Yet for Sheehy, the Middletown community and the nation, the
story continues and threat remains.
In her book, and later in a series of articles for the New York
Observer, Sheehy continues to tell the story of four widowed moms
from New Jersey who turned their sorrow into action and became
formidable witnesses to the failures of the country’s leaders
to connect the dots before September 11. Sheehy follows the four
moms as they fight White House attempts to thwart the 9/11 Commission.
In addition to her articles for the New York Observer, Sheehy is
regularly featured on radio and television coverage about the failures
before and the aftermath of September 11.
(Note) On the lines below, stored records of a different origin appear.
(** * The todo application of [app.js]: task store, ordering, persistence

    A shallow embedding of the script's data model and of the functions
    that read or change the task list, followed by the properties its
    specification states about them.

    - JavaScript strings are sequences of UTF-16 code units ([list N]).
    - The browser objects the script talks to ([localStorage], [JSON],
      [Date.now], [crypto.randomUUID], the DOM list, the live region, the
      console) are modelled next to the code: storage as a finite map,
      [JSON] by a printer and a parser over code units, the clock and the
      UUID generator as readings supplied with every event, and the calls
      made to the DOM, the announcer and the console as a trace.
    - The functions of the script run in a state-and-exception monad over
      the module-level variables [tasks] and [currentFilter]. *)

From Stdlib Require Import ZArith NArith List String Ascii Lia Bool Sorted.
From stdpp Require Import base list gmap.

Local Open Scope N_scope.

(* ================================================================== *)
(** ** 1. JavaScript strings *)

Abbreviation jsstring := (list N).

(** The code unit of an ASCII character, and the string of a literal. *)
Definition ch (c : ascii) : N := N_of_ascii c.

Definition js (s : string) : jsstring :=
  List.map N_of_ascii (list_ascii_of_string s).

(** ECMAScript [WhiteSpace] and [LineTerminator] code points, the ones
    [String.prototype.trim] strips. All of them are single code units. *)
Definition is_white (c : N) : bool :=
  (c =? 9) || (c =? 10) || (c =? 11) || (c =? 12) || (c =? 13) || (c =? 32)
  || (c =? 160) || (c =? 5760) || ((8192 <=? c) && (c <=? 8202))
  || (c =? 8232) || (c =? 8233) || (c =? 8239) || (c =? 8287)
  || (c =? 12288) || (c =? 65279).

Fixpoint trimStart (s : jsstring) : jsstring :=
  match s with
  | c :: r => if is_white c then trimStart r else s
  | [] => []
  end.

Definition trimEnd (s : jsstring) : jsstring := rev (trimStart (rev s)).

(** [text.trim()] *)
Definition trim (s : jsstring) : jsstring := trimEnd (trimStart s).

(** A string is falsy exactly when it is empty: [if (text)], [!text]. *)
Definition truthy_string (s : jsstring) : bool :=
  match s with [] => false | _ => true end.

(* ================================================================== *)
(** ** 2. JSON values, [JSON.stringify] on the task list, [JSON.parse] *)

(** A number literal is kept as the exact decimal [m * 10^e] it denotes. *)
#[warnings="-register-all"] Inductive json : Type :=
| JNull
| JBool (b : bool)
| JNum (m e : Z)
| JStr (s : jsstring)
| JArr (items : list json)
| JObj (fields : list (jsstring * json)).

(** *** Numbers *)

Fixpoint digits_of (fuel : nat) (n : N) : list N :=
  match fuel with
  | O => []
  | S f => if n <? 10 then [n] else digits_of f (n / 10) ++ [n mod 10]
  end.

(** The decimal digits of [n], most significant first. *)
Definition decimal_digits (n : N) : list N :=
  digits_of (S (N.to_nat (N.log2 n))) n.

Definition digits_value (ds : list N) : N :=
  fold_left (fun a d => 10 * a + d) ds 0.

Definition digit_char (d : N) : N := 48 + d.
Definition is_digit (c : N) : bool := (48 <=? c) && (c <=? 57).
Definition digit_val (c : N) : N := c - 48.

(** [Number::toString] on an integer, in positional notation (what it
    prints for every integer below 10^21, among them all clock readings
    and all order keys the script computes). *)
Definition Number_toString (z : Z) : jsstring :=
  (if (z <? 0)%Z then [ch "-"] else []) ++
  List.map digit_char (decimal_digits (Z.abs_N z)).

(** *** Strings: [QuoteJSONString] *)

Definition is_high_surrogate (c : N) : bool := (55296 <=? c) && (c <=? 56319).
Definition is_low_surrogate (c : N) : bool := (56320 <=? c) && (c <=? 57343).

Definition hex_char (d : N) : N := if d <? 10 then 48 + d else 87 + d.

(** [\uXXXX] with four lower-case hexadecimal digits. *)
Definition unicode_escape (c : N) : jsstring :=
  [ch "\"; ch "u"; hex_char ((c / 4096) mod 16); hex_char ((c / 256) mod 16);
   hex_char ((c / 16) mod 16); hex_char (c mod 16)].

(** One code unit that is not part of a surrogate pair. *)
Definition quote_unit (c : N) : jsstring :=
  if c =? 8 then [ch "\"; ch "b"]
  else if c =? 9 then [ch "\"; ch "t"]
  else if c =? 10 then [ch "\"; ch "n"]
  else if c =? 12 then [ch "\"; ch "f"]
  else if c =? 13 then [ch "\"; ch "r"]
  else if c =? 34 then [ch "\"; 34]
  else if c =? 92 then [ch "\"; ch "\"]
  else if (c <? 32) || is_high_surrogate c || is_low_surrogate c
       then unicode_escape c
  else [c].

(** The string is read code point by code point: a high surrogate followed
    by a low one is a pair and is copied; any other surrogate is lone. *)
Fixpoint quote_units (s : jsstring) : jsstring :=
  match s with
  | [] => []
  | c :: r =>
      if is_high_surrogate c then
        match r with
        | d :: r' =>
            if is_low_surrogate d then c :: d :: quote_units r'
            else quote_unit c ++ quote_units r
        | [] => quote_unit c
        end
      else quote_unit c ++ quote_units r
  end.

Definition QuoteJSONString (s : jsstring) : jsstring :=
  34 :: quote_units s ++ [34].

(** *** The parser *)

Inductive presult (A : Type) : Type :=
| POk (a : A) (rest : jsstring)
| PErr
| PFuel.
Arguments POk {A} a rest.
Arguments PErr {A}.
Arguments PFuel {A}.

Definition is_json_ws (c : N) : bool :=
  (c =? 32) || (c =? 9) || (c =? 10) || (c =? 13).

Fixpoint skip_ws (s : jsstring) : jsstring :=
  match s with
  | c :: r => if is_json_ws c then skip_ws r else s
  | [] => []
  end.

Fixpoint span_digits (s : jsstring) : list N * jsstring :=
  match s with
  | c :: r =>
      if is_digit c then let (ds, r') := span_digits r in (c :: ds, r')
      else ([], s)
  | [] => ([], [])
  end.

Definition hex_val (c : N) : option N :=
  if is_digit c then Some (c - 48)
  else if (97 <=? c) && (c <=? 102) then Some (c - 87)
  else if (65 <=? c) && (c <=? 70) then Some (c - 55)
  else None.

Definition hex4 (a b c d : N) : option N :=
  match hex_val a, hex_val b, hex_val c, hex_val d with
  | Some x, Some y, Some z, Some w => Some (4096 * x + 256 * y + 16 * z + w)
  | _, _, _, _ => None
  end.

Definition simple_escape (c : N) : option N :=
  if c =? 34 then Some 34
  else if c =? 92 then Some 92
  else if c =? ch "/" then Some (ch "/")
  else if c =? ch "b" then Some 8
  else if c =? ch "f" then Some 12
  else if c =? ch "n" then Some 10
  else if c =? ch "r" then Some 13
  else if c =? ch "t" then Some 9
  else None.

(** The characters of a string literal after its opening quote, up to and
    including the closing quote. *)
Fixpoint parse_chars (s : jsstring) : option (jsstring * jsstring) :=
  match s with
  | [] => None
  | c :: r =>
      if c =? 34 then Some ([], r)
      else if c =? 92 then
        match r with
        | [] => None
        | x :: r1 =>
            if x =? ch "u" then
              match r1 with
              | h1 :: h2 :: h3 :: h4 :: r2 =>
                  match hex4 h1 h2 h3 h4 with
                  | Some u =>
                      match parse_chars r2 with
                      | Some (str, rest) => Some (u :: str, rest)
                      | None => None
                      end
                  | None => None
                  end
              | _ => None
              end
            else
              match simple_escape x with
              | Some u =>
                  match parse_chars r1 with
                  | Some (str, rest) => Some (u :: str, rest)
                  | None => None
                  end
              | None => None
              end
        end
      else if c <? 32 then None
      else
        match parse_chars r with
        | Some (str, rest) => Some (c :: str, rest)
        | None => None
        end
  end.

Definition digits_Z (ds : list N) : Z :=
  Z.of_N (digits_value (List.map digit_val ds)).

(** The integer part: a single [0], or a run of digits not starting
    with [0]. *)
Definition parse_int_part (s : jsstring) : option (list N * jsstring) :=
  match s with
  | c :: r =>
      if c =? 48 then Some ([c], r)
      else if is_digit c then Some (span_digits s)
      else None
  | [] => None
  end.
Here is a sampling of her work:

by Gail Sheehy
In the predawn hours of Tuesday, March 23, Kristen Breitweiser,
Lorie Van Auken, Mindy Kleinberg and Patty Casazza dropped off their
collective seven fatherless children with grandmothers and climbed
into Ms. Breitweiser’s S.U.V. for the race down Garden State
Parkway to the Hart Senate Office Building on Capitol Hill. It’s
a journey that they could now make blindfolded—but this one
was different. On March 23, testimony was to be heard by the commission
investigating intelligence failures leading up to the Sept. 11 terrorist
attacks from Defense Secretary Donald Rumsfeld, among others.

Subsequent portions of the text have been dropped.